• [Task to complete]: Each line of the listing below containing the word "mapping" should be returned.

• [Extracted entries]:
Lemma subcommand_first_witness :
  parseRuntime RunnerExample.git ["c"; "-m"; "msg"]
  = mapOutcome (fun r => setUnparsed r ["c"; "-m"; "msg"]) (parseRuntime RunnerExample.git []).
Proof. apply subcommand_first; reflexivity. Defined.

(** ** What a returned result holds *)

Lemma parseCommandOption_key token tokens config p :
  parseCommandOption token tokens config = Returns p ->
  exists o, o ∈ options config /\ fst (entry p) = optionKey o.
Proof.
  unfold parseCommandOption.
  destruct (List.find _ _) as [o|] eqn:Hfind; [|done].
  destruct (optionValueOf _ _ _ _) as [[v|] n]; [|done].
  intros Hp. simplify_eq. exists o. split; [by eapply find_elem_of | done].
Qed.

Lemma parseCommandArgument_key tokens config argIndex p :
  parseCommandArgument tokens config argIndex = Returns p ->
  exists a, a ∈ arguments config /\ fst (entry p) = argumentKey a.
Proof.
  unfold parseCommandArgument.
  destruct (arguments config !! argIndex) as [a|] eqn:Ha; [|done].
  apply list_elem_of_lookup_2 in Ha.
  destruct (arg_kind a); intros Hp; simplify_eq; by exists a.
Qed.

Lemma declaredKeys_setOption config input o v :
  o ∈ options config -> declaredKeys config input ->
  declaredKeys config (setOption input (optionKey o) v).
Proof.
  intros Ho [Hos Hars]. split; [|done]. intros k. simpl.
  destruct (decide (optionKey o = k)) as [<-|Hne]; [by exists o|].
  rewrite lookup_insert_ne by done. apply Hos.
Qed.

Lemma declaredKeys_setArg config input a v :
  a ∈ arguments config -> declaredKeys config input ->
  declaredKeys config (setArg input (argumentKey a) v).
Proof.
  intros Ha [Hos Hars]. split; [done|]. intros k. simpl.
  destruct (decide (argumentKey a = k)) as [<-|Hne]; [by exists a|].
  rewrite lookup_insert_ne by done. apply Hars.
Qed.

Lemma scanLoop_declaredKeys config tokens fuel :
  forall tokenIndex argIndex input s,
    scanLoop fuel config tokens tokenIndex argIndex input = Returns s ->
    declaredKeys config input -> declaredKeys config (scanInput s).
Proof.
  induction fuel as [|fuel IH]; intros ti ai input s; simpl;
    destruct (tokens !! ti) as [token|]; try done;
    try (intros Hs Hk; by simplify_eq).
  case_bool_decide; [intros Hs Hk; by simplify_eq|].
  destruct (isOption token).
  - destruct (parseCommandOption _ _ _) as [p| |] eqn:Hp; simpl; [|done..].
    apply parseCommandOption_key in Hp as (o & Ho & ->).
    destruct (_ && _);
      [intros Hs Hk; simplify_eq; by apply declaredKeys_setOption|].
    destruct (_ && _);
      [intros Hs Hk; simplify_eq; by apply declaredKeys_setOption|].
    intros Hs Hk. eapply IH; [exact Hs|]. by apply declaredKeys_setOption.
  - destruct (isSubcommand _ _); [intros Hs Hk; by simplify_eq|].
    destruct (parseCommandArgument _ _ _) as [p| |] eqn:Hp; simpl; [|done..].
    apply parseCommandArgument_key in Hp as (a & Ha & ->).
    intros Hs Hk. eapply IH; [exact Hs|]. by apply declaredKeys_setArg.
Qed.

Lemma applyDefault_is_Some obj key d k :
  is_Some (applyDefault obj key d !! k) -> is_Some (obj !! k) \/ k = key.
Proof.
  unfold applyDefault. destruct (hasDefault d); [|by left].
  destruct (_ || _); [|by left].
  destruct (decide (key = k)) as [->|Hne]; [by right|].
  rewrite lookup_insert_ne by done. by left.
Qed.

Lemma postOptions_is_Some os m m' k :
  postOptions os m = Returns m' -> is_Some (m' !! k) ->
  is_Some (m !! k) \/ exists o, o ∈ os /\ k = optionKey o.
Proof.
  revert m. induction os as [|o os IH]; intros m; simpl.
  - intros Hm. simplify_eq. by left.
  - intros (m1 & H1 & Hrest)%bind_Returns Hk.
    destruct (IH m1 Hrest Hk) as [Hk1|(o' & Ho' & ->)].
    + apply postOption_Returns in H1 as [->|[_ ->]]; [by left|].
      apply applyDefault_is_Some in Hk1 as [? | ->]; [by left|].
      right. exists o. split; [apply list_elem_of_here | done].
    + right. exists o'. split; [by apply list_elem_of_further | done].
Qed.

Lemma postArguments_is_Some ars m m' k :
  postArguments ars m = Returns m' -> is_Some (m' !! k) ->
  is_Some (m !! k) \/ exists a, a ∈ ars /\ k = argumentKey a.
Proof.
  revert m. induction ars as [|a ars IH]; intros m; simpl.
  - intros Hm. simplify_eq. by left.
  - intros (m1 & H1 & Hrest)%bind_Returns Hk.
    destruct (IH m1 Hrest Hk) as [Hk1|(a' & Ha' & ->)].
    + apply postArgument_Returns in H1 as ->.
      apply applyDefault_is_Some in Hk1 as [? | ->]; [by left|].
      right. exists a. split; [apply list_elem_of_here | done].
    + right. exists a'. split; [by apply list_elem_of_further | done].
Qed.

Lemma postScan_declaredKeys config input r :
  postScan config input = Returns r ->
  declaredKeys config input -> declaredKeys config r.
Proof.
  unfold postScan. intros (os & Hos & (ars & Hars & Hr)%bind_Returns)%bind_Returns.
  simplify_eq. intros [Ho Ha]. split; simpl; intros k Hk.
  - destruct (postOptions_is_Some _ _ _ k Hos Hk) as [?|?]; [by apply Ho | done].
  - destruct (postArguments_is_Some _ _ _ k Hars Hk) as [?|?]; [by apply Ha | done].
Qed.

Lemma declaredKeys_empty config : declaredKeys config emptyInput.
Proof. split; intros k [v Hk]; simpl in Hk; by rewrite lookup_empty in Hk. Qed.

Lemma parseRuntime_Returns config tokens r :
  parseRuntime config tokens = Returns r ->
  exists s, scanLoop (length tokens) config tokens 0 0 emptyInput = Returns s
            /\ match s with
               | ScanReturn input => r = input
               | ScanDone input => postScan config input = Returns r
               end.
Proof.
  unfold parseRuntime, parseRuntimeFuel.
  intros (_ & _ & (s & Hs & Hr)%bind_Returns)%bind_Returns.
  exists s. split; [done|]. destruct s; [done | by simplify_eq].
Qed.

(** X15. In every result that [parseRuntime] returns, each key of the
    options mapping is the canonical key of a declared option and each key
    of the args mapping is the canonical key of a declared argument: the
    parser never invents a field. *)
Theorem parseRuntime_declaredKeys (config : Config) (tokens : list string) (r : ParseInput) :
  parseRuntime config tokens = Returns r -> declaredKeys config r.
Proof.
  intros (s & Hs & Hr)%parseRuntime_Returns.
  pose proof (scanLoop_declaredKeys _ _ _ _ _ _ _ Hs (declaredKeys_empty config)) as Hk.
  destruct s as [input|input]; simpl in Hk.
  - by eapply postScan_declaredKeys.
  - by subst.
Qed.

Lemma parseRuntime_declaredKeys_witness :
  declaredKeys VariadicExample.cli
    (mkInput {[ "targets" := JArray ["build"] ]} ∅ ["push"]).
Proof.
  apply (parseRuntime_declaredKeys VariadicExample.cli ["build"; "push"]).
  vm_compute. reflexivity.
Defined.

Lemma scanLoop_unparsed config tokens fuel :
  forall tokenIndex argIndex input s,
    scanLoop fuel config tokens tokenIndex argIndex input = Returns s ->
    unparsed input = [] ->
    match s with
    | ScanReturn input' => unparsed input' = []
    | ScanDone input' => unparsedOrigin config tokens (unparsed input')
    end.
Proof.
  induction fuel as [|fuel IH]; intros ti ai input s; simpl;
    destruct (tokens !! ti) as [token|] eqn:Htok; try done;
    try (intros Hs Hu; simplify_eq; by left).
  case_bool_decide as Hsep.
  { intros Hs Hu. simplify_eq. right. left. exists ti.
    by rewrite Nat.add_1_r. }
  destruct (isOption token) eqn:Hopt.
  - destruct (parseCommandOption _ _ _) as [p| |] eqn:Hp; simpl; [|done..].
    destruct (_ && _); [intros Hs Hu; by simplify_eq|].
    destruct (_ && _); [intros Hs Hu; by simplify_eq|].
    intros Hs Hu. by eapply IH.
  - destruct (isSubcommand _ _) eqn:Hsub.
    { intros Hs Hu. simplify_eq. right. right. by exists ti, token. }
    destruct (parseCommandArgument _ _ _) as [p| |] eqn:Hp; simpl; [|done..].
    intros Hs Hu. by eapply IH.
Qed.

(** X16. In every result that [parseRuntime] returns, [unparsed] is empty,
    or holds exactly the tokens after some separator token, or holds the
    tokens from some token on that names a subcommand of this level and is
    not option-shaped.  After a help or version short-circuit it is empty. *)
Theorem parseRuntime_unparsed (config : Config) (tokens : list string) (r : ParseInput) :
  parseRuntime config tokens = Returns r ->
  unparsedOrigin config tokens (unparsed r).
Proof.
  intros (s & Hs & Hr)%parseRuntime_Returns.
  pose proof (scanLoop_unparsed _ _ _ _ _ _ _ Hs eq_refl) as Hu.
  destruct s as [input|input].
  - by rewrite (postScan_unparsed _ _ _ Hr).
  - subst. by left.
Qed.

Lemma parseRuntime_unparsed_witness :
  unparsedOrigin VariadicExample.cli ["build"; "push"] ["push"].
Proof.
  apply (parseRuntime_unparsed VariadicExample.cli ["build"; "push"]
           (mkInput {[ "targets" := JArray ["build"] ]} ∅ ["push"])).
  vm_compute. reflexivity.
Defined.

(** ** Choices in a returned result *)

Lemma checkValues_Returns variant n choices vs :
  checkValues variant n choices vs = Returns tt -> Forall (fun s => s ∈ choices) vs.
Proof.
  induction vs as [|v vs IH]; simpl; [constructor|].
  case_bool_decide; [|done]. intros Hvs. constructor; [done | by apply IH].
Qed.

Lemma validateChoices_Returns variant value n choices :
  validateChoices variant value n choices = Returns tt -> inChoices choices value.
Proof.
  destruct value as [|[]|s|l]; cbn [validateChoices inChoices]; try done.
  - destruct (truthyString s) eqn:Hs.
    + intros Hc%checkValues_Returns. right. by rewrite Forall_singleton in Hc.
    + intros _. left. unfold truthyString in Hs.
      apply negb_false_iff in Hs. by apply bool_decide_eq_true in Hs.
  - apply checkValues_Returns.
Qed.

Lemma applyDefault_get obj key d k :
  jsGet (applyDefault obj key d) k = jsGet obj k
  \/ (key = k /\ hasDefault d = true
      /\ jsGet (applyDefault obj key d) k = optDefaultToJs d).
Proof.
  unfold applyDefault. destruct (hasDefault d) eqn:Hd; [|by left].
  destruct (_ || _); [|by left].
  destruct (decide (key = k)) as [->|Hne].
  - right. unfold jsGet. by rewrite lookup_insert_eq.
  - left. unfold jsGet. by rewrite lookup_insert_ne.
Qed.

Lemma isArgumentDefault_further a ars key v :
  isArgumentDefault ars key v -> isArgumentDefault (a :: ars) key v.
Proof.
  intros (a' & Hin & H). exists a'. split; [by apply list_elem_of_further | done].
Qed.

• [Task result]:
    options mapping is the canonical key of a declared option and each key
    of the args mapping is the canonical key of a declared argument: the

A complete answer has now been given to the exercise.